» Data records
(* ===== verification/Prelude.v ===== *)
(** * Prelude, and an overview of the development

    The repository is a test suite for CHERI processors: C programs that
    exercise capabilities, the code they run on, generators of random tests,
    and the tools that prepare and read test runs.  This library models its C
    code and proves what each part is for.

    ** The program and the files

    - The copy routines.  [Memcpy] is [cheri-c-tests/clang-hybrid/memcpy.c], one
      body compiled under eight names.  [TestStruct] holds the structure its
      tests copy; [HybridCopy] is [clang_hybrid_bcopy.c], [memcpy.c] and
      [memmove.c] of [clang-hybrid/], and [LibcCopy] is [libc_memcpy.c] and
      [libc_memmove.c], written against classes ([Memcpy_ok], [Memmove_ok]) of
      which the routines of [Memcpy] are instances.
    - The start of a program.  [CrtInit] is [crt_init_globals.c]; its [strlen] is
      the instance for the string functions of [LibcTests].
    - The compiler and library tests of [cheri-c-tests/].  [Machine] is the monad
      they run in: memory, the counter [faults] and the handler, with accesses
      that are skipped when a capability check fails.  [HybridFloat] and
      [HybridTests] are [clang-hybrid/]; [PurecapTests], [PurecapObjects],
      [PurecapReturn], [VarArgs] and [IntMath] are [clang-purecap/]; [LibcTests]
      and [LibcMalloc] are [libc/] and [clang_purecap_funptr.c].  A function
      [test_NAME] is the definition NAME, a helper keeps its name, and the
      addresses of variables are arguments.  [TestFramework] is how a test
      becomes a program: [cheri_c_test.h], [cheri_c_testdecls.h], [test_setup].
    - What runs when a test faults.  [TestRuntime] is [test_runtime.c]: the
      signal handler that [Machine] abstracts to "call the handler and skip",
      and the emulation of a branch whose delay slot faulted.
    - The random DMA tests of [fuzz_dma/].  [DmaEngine] is the interface to the
      assembler and the engine ([DMAAsm.h], [DMAModel.h]: not in the repository);
      [DmaGen] grows a tree of loops and operations in a heap of nodes,
      [DmaProgram] writes it as a program, [DmaTransfers] lists the transfers it
      makes ([dma_test_generation.c]); [DmaTest] is [print_test_information] of
      [generate_dma_test.c] with [test_template.c], and [DmaMain] its [main].
      [DmaThreads] is [multithread_test_template.c] and [mips_tlb.h]; what is
      substituted in that template comes from
      [generate_multithread_dma_test.cpp], whose generator for physical memory is
      [DmaMulti] and whose generator for virtual memory is [DmaVirt], which uses
      the TLB of [DmaThreads]; its [main] is in [DmaMain] too.  [DmaSwitch] puts
      template and generators together, on an engine that moves bytes of a
      memory: the class [DMAEngine] is its contract, a simulation of an abstract
      machine with the bytes each thread is still to move.
    - The tools.  [CStdio] is what they use of the C library; [L3ToSim] and
      [GxemulToSim] translate register dumps, [BuildTools] is [max_cycles.c],
      [select_init.c] and [fuzz_fpu.c], [ElfHdr] is [elfhdr.c], [XmlCat] is
      [xmlcat.c].

    [CheriMem] is under all the capability code: capabilities with exact bounds,
    the [__builtin_cheri_*] operations, and a memory of bytes and tags.  This file
    has the results of C computations, machine words, tactics and hints.

    ** How the code is modelled

    State is passed explicitly: a memory, a heap of nodes, a saved context, the
    state of a generator.  Undefined behaviour, division by zero, failed assertions
    and exceptions nothing handles are different errors of [res]; a theorem that a program
    returns is a theorem that none of them occurs.  Integers are [Z] wrapped where
    the code's type wraps; signed overflow and shifts out of range are errors.
    An uninitialised field or array element is [None].  The calling convention of
    variadic functions and [stdarg.h] are part of the language: [VarArgs] defines
    them as the pure-capability ABI lays them out.

    ** What the theorems show

    - [copy_c_correct], [copy_ptr_args_correct]: every routine copies exactly the
      bytes, and the tags of the capabilities that are copied whole, for every
      size, alignment and (where it is handled) overlap.
    - [crt_init_globals_correct], [crt_init_globals_confined]: each relocation
      gets the capability it asks for, nothing else changes, no capability
      exceeds its root.
    - The test programs ([clang_hybrid_copy_tests_pass], [hybrid_*],
      [purecap_*], [libc_*], [variadic_tests_pass], [uintcapmath_passes]):
      for every placement of their objects, on a machine
      and library that behave as specified, no assertion fails and exactly the
      exceptions a test provokes are taken; so a failure is the fault of what
      is tested.  [libc_qsort_sorts] is about any sorting routine,
      [libc_malloc_passes] about any allocator, which may refuse any request: the
      test fails exactly when one is refused.  [purecap_fault_tests_pass] gives the
      causes of the exceptions in their order and the memory that is left;
      [va_list_global_depends_on_register] shows a test whose outcome is not
      determined.  The two tests of return addresses, whose jumps and return
      capabilities the compiler makes, are evaluated by the lemmas [capret_passes]
      and [capretaddr_passes] of [PurecapReturn].
    - [declared_tests_are_programs]: which tests compile, and what a program does
      before its test.
    - [capsighandler_skips] justifies the fault of [Machine];
      [emulate_branch_correct] compares the branch emulation with the reference
      semantics, [emulate_branch_defects] shows where it differs, and
      [capsighandler_context] that only the program counters change.
    - [random_structure_total], [generate_random_dma_program_correct],
      [list_transfers_correct], [generated_test_passes]: for every seed the
      generator stops, writes a well-formed program or fails the assertion on
      nested loops (as for seed 4501); the transfers listed are those of the
      program read as loops and additions; an engine that makes them passes the
      printed test.  [generate_main_prints_tests] is about a range of seeds.
      [multithread_test_passes] and [virtualised_test_passes]: the ranges of
      several threads are disjoint, so that the test passes with every
      interleaving of what they move, in the second case through the TLB entries
      the test asks for ([add_tlb_mapping_translates] is about one of them); and what
      goes wrong when a program makes no transfer or ranges of pages overlap.
      [threads_invariant], [threads_all_retire] and [threads_divide_by_zero] are
      about the thread-switching test as a step relation over an engine that decides
      when a thread is ready: every thread is found ready, and after the last one,
      and no earlier, the loop divides by zero;
      [switching_test_passes] and [virtual_switching_test_passes] compose all of
      these: on an engine with the contract of [DmaSwitch], when the loop has found
      the last thread ready every assertion the generator printed holds of the
      memory.  An engine that keeps the contract is at the end of that file.
    - The tools: [elfhdr_roundtrip], [l3tosim_translates],
      [gxemultosim_reads_dump], [select_init_args], [max_cycles_by_name],
      [fpu_word_fields], [xmlcat_totals]; and what happens outside their intended
      inputs: [elfhdr_large_input], [l3tosim_stale], [gxemultosim_single_column].

    ** Fuel

    Loops that are not structural take fuel, and running out is an error, so that
    every theorem that a function returns is one that its fuel is enough.  The
    number of rounds is an argument of [crt_init_globals] and [strlen] (a round
    per record or character is shown to be enough), of [setjmp] (one jump), of
    the thread loop and of the loops of the DMA tests over programs, lists and
    random pages (some number of rounds is shown to be enough, and every larger
    one to give the same); it is [GEN_FUEL] = 64 for the generator, which is shown
    to need less than 50, one more than the number of allocated nodes for the
    recursions over the tree, the number of steps the program takes for the
    engine, and the logarithm of the number for the digits of [printf].

    ** What is not modelled

    - [_main] of [generate_multithread_dma_test.cpp], which is not the program's
      [main] and is never called.
    - [test_routines] of [generate_dma_test.c], which is never called and calls
      functions that do not exist; [mips_assert.h], which is an assert; the
      debugging macros of [cheri_c_test.h] and its casts, which change no value.
    - Whether the machine has memory at the pages a virtual test is given.
    - [crt_init_globals] with a capability table, which is a call of a library, and
      the assertion of [clang_purecap_funptr.c] under INCLUDE_XFAIL, which
      compares two sizes that the ABI fixes.
    - [uintcapmath] under INCLUDE_XFAIL, with which the source says that it does not
      build for [__uintcap_t]: [IntMath] leaves INCLUDE_XFAIL undefined.  In the
      other programs INCLUDE_XFAIL is an argument.
    - The loop of [test_template.c] that waits for the engine, and the separation of
      its sources from its destinations: [DmaTest] runs the engine to the end of its
      program, on a memory for the sources and one for the destinations.
    - The hardware's handling of the unaligned field of [clang_hybrid_pack.c]: it is
      accessed byte by byte, as an operating system emulates it; on bare metal, the
      source says, the access fails.
    - Compressed capabilities: bounds are exact, as with 256 bits.
    - The C programs under [tests/], the assembly tests and the Python checks of
      their results: they test processors, not each other.

    ** This file

    Every other file requires this one.  It holds
    - [res], the result of a C computation that may be undefined, fail an
      assertion, trap, or run out of the fuel a loop was given, and [res_le], the
      order in which the same program with more fuel is greater;
    - machine words as [Z] with their wrap-around written out;
    - the tactics and the hint databases used across the components;
    - generic lemmas on lists, integers and strings. *)

From Stdlib Require Import ZArith Lia Ascii String.
From stdpp Require Export base decidable option list numbers gmap strings.
Export ZArith Lia.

» DESCRIPTION OF THE TASK
For this exercise, please output exactly the lines above starting at the line with "[DmaThreads] is [multithread_test_template.c]" and ending at the line with "size, alignment and", ends included.

» TASK OUTPUT
      [DmaThreads] is [multithread_test_template.c] and [mips_tlb.h]; what is
      substituted in that template comes from
      [generate_multithread_dma_test.cpp], whose generator for physical memory is
      [DmaMulti] and whose generator for virtual memory is [DmaVirt], which uses
      the TLB of [DmaThreads]; its [main] is in [DmaMain] too.  [DmaSwitch] puts
      template and generators together, on an engine that moves bytes of a
      memory: the class [DMAEngine] is its contract, a simulation of an abstract
      machine with the bytes each thread is still to move.
    - The tools.  [CStdio] is what they use of the C library; [L3ToSim] and
      [GxemulToSim] translate register dumps, [BuildTools] is [max_cycles.c],
      [select_init.c] and [fuzz_fpu.c], [ElfHdr] is [elfhdr.c], [XmlCat] is
      [xmlcat.c].

    [CheriMem] is under all the capability code: capabilities with exact bounds,
    the [__builtin_cheri_*] operations, and a memory of bytes and tags.  This file
    has the results of C computations, machine words, tactics and hints.

    ** How the code is modelled

    State is passed explicitly: a memory, a heap of nodes, a saved context, the
    state of a generator.  Undefined behaviour, division by zero, failed assertions
    and exceptions nothing handles are different errors of [res]; a theorem that a program
    returns is a theorem that none of them occurs.  Integers are [Z] wrapped where
    the code's type wraps; signed overflow and shifts out of range are errors.
    An uninitialised field or array element is [None].  The calling convention of
    variadic functions and [stdarg.h] are part of the language: [VarArgs] defines
    them as the pure-capability ABI lays them out.

    ** What the theorems show

    - [copy_c_correct], [copy_ptr_args_correct]: every routine copies exactly the
      bytes, and the tags of the capabilities that are copied whole, for every
      size, alignment and (where it is handled) overlap.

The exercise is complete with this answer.